··· Extracted records

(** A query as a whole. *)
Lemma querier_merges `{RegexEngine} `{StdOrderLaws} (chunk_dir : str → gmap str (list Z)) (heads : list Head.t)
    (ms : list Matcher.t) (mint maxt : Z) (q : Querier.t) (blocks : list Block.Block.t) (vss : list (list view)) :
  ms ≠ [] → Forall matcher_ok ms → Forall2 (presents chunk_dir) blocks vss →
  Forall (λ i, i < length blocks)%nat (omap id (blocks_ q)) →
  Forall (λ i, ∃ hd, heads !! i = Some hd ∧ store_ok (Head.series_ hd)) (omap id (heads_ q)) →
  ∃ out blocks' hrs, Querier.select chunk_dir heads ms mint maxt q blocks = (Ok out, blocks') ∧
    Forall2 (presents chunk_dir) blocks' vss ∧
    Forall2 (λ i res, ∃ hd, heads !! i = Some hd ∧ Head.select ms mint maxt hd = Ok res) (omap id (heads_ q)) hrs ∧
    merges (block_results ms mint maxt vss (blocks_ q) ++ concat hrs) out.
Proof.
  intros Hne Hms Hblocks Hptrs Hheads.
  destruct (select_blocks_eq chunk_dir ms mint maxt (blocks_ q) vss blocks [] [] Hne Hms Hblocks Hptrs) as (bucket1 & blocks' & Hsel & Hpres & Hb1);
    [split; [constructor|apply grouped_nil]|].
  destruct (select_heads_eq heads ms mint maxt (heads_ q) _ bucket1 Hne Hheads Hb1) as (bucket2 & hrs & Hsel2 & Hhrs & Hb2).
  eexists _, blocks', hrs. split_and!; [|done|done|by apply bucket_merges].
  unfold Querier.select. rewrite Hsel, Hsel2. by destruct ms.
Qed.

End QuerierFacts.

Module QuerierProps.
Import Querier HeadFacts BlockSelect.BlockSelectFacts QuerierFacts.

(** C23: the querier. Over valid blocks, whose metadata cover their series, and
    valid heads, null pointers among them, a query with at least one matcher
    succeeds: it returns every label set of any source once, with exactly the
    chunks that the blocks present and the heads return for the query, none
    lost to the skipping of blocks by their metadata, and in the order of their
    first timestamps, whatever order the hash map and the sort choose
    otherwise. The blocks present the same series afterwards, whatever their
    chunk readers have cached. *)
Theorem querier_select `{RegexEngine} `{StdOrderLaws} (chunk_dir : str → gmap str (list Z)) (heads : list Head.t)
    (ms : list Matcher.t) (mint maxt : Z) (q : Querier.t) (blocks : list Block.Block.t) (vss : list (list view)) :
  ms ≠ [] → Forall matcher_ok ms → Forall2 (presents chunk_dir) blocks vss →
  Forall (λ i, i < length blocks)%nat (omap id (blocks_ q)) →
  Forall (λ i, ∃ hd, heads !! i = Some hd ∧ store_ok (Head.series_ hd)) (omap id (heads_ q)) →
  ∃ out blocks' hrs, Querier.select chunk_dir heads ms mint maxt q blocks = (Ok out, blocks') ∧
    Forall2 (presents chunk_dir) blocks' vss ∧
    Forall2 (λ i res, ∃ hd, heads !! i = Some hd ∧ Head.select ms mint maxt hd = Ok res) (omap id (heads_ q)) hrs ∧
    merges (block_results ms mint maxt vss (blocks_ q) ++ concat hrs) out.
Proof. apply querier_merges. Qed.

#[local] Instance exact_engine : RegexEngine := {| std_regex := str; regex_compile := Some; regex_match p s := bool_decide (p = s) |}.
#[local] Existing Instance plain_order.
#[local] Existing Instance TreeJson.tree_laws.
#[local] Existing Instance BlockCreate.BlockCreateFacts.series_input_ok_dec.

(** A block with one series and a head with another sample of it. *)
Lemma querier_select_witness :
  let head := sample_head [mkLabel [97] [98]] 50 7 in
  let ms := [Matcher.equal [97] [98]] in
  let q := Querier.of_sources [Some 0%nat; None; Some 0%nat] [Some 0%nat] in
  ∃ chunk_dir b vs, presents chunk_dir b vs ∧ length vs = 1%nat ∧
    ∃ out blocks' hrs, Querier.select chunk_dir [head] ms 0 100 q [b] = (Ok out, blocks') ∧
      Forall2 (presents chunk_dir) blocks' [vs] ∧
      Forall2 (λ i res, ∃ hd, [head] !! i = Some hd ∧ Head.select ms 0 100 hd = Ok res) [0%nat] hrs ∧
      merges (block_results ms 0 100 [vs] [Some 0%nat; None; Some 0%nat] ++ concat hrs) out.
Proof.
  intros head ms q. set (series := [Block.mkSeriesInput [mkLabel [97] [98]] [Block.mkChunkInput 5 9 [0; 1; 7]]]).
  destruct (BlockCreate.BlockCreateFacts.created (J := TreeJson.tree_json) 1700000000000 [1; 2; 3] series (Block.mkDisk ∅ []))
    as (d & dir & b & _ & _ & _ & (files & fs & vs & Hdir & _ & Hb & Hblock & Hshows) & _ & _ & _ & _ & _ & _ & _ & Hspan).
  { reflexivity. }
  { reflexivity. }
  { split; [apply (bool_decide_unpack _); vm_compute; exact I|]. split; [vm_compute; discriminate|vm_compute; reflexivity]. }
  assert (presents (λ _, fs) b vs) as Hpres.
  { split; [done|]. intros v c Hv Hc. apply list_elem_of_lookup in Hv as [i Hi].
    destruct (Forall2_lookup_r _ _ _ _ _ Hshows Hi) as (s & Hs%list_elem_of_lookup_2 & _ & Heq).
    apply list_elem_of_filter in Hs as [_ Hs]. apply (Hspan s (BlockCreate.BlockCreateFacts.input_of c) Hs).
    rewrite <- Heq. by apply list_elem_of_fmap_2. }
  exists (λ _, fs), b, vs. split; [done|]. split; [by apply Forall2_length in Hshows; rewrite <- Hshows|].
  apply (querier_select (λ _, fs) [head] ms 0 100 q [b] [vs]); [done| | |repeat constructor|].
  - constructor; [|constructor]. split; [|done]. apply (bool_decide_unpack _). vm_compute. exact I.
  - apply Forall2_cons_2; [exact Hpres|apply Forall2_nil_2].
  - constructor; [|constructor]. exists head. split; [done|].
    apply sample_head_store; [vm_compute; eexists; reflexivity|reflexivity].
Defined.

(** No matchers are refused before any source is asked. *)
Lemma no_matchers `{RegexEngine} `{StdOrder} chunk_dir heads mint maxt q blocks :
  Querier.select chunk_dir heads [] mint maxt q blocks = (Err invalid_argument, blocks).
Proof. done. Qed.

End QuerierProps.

······

- _Required work_
Your answer should consist only of the lines above between the line holding "exists (λ _, fs), b, vs." and the line holding "(** No matchers", inclusive, each transcribed exactly.

- _Output below_
  exists (λ _, fs), b, vs. split; [done|]. split; [by apply Forall2_length in Hshows; rewrite <- Hshows|].
  apply (querier_select (λ _, fs) [head] ms 0 100 q [b] [vs]); [done| | |repeat constructor|].
  - constructor; [|constructor]. split; [|done]. apply (bool_decide_unpack _). vm_compute. exact I.
  - apply Forall2_cons_2; [exact Hpres|apply Forall2_nil_2].
  - constructor; [|constructor]. exists head. split; [done|].
    apply sample_head_store; [vm_compute; eexists; reflexivity|reflexivity].
Defined.

(** No matchers are refused before any source is asked. *)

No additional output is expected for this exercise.